Is a Proper Audit Possible of China Operations?

The Public Company Accounting Oversight Board published a proposed rule designed to create a framework for determinations to be made under the Holding Foreign Companies Accountable Act passed last year (HFCAA). That Act amends the Sarbanes-Oxley Act of 2002 or SOX which mandates that the PCAOB conduct inspections of registered accounting firms that audit companies whose shares are traded in the United States.

While the Board has conducted the required inspections for years, there is an exception – China. The PRC government and the China Securities Regulatory Commission or CSRC have steadfastly declined to permit the required inspections with few exceptions.

The HFCAA was designed to try and address the impasse. The statute requires that firms publicly traded in the U.S. disclose information to the SEC on foreign jurisdictions that prevent the PCAOB from conducting inspections. The Board’s proposed rule-making is designed to create a framework to guide decision making when a report of non-compliance with the inspection requirement is made to the SEC.

While the Board’s proposed rule-making appears to faithfully follow the dictates of Congress as reflected in HFCAA, the real question is to what end? The process here is being written on a slate tinged with decades of failure. In 2011 and 2012, for example, the SEC brought enforcement actions against foreign affiliates of the major accounting firms centered on this issue. Those actions, brought as Commission administrative proceedings, ultimately ended with an agreement between the PCAOB and CSRC under which the parties pledged the “fullest assistance permissible to secure compliance with the respective Laws and Regulations of the Authorities.” The MOU went on to detail procedures to facilitate the arrangement. Yet little in the way of tangible results can be found despite the fact that ultimately under SOX firms that are not in compliance can be delisted.

HFCAA may have passed Congress with rare bipartisan support. The Board’s new procedures may create a process for evaluating difficulties with or refusals to comply with the inspection process. There is nothing, however, to suggest that CSRC and the PRC are about to join the international community and help ensure that the Board can properly conduct the required inspections to safeguard public investment and trading markets which benefit everyone.

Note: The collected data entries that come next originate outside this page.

Lemma apply_message_delta_inv fresh delta s r s' :
  run_ok s → unused (versions s) fresh → apply_message_delta fresh delta s = (r, s') →
  keeps_history s s' ∧ transcript s' = transcript s ∧
  ∀ vid, r = Ok vid → vid = latest_version_id s' ∧
    if decide (omap op_type (ops delta) = []) then _versions (versions s') = _versions (versions s)
    else ∃ v, version_id v = fresh ∧ vid = Some fresh ∧
      (∀ p, applied_base delta s = Some p → parent_version_id v = Some p) ∧
      _versions (versions s') = _versions (versions s) ++ [(fresh, v)].
Proof.
  intros Hok Hun H. unfold apply_message_delta in H. cbv [mbind M_bind gets lift] in H.
  set (applied := match latest_version_id s with
    | Some l => if rebase_to_latest delta then Some l
                else str_or (base_version_id delta) (latest_version_id s)
    | None => str_or (base_version_id delta) (latest_version_id s) end) in *.
  assert (applied = applied_base delta s) as Happ.
  { unfold applied, applied_base. by destruct (latest_version_id s). }
  assert (keeps_history s s) as Hsame by (split; [done|reflexivity]).
  destruct (ensure _ _) as [[]|]; [|by injection H as <- <-].
  destruct (view_messages applied s) as [[w|e] s1] eqn:Hv; apply view_messages_frame in Hv as ->;
    [|by injection H as <- <-].
  destruct (apply_ops (ops delta) w s) as [[w2|e] s2] eqn:Hops;
    apply apply_ops_ok in Hops as (Hok2 & Hvs & Ht); try done; cycle 1.
  { injection H as <- <-. split_and!; [|done|done]. split; [done|by apply extends_same]. }
  destruct (omap op_type (ops delta)) as [|t ts].
  { injection H as <- <-. split_and!; [split; [done|by apply extends_same]|done|].
    by intros vid [= <-]. }
  assert (unused (versions s2) fresh) as Hun2 by (unfold unused, version_ids in *; by rewrite Hvs).
  match type of H with context [on_versions ?m s2] => set (m0 := m) in * end.
  assert (∃ r0, (version ← on_versions m0; _ ← set_latest (Some (version_id version));
    mret (version_id version)) s2 = (r0, s') ∧ r = match r0 with Ok i => Ok (Some i) | Err e => Err e end)
    as (r0 & Hc & ->).
  { cbv [mbind M_bind]. destruct (on_versions m0 s2) as [[v|e] s3]; cbn in H; injection H as <- <-; eauto. }
  apply run_create_ok in Hc as (Hok' & Hext & Ht' & Hr); [|done|done].
  split_and!; [split; [done|etrans; [by apply extends_same|done]]|congruence|].
  intros vid Hvid. destruct r0 as [i|]; [|done]. injection Hvid as <-.
  destruct (Hr i eq_refl) as (-> & v & Hid & _ & Hp & Hgr).
  split; [rewrite (ro_latest _ Hok'), Hgr; done|]. exists v.
  split_and!; [done|done| |by rewrite Hgr; cbn; rewrite Hvs].
  intros p Hpp. rewrite Hp, Happ, Hpp. done.
Qed.
Lemma merge_sort_sorted {A} (l : list (pystr * A)) :
  NoDup l.*1 → StronglySorted item_le l → merge_sort item_le l = l.
Proof.
  intros Hnd Hs. symmetry. apply sorted_items_unique; [done| |done|].
  - symmetry. apply merge_sort_Permutation.
  - apply StronglySorted_merge_sort; apply _.
Qed.

(** Sorting looks at the keys only. *)
Lemma sorted_by_keys {A} (l : list (pystr * A)) :
  StronglySorted item_le l ↔ StronglySorted (λ a b, str_leb a b = true) l.*1.
Proof.
  induction l as [|[k v] l IH]; [split; constructor|].
  rewrite fmap_cons, !StronglySorted_cons, IH, Forall_fmap. done.
Qed.

Lemma sorted_keys {A B} (l : list (pystr * A)) (l' : list (pystr * B)) :
  l.*1 = l'.*1 → StronglySorted item_le l → StronglySorted item_le l'.
Proof. rewrite !sorted_by_keys. by intros ->. Qed.

(** ** Freezing item by item *)

Lemma mapR_ok {A B} (f : A → R B) l ys :
  mapR f l = Ok ys ↔ Forall2 (λ x y, f x = Ok y) l ys.
Proof.
  revert ys. induction l as [|x l IH]; intros ys; simpl.
  - split; [intros [= <-]; constructor|]. by intros ->%Forall2_nil_inv_l.
  - rewrite result_bind_ok. setoid_rewrite result_bind_ok. split.
    + intros (y & Hy & ys' & Hys & [= <-]). constructor; [done|]. by apply IH.
    + intros (y & ys' & Hy & Hys & ->)%Forall2_cons_inv_l. exists y. split; [done|].
      exists ys'. split; [by apply IH|done].
Qed.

If there is no reason to expect that the new approach of Congress and the Board will yield positive results, then perhaps it is time to search for alternatives. One is to simply delist any issuer that refuses a SOX inspection, an approach nobody seems willing to pursue. A second may be to urge investors as the SEC Chair did last year to carefully evaluate the situation before investing in firms that have substantial operations in China or any other country that adopts its approach – that is, accept the risk of fraud or don’t invest, an equally unattractive approach.

An alternative may offer a solution. Consider fashioning auditing standards for use in recalcitrant jurisdictions like China in such a manner that sufficient information is available to the company outside of that country so that inspectors can assure themselves that the work has been done properly. While this is not the same as sending the inspectors into China to look at the work papers as envisioned by SOX, it may result in processes that achieve the desired result: reasonable assure of a proper audit.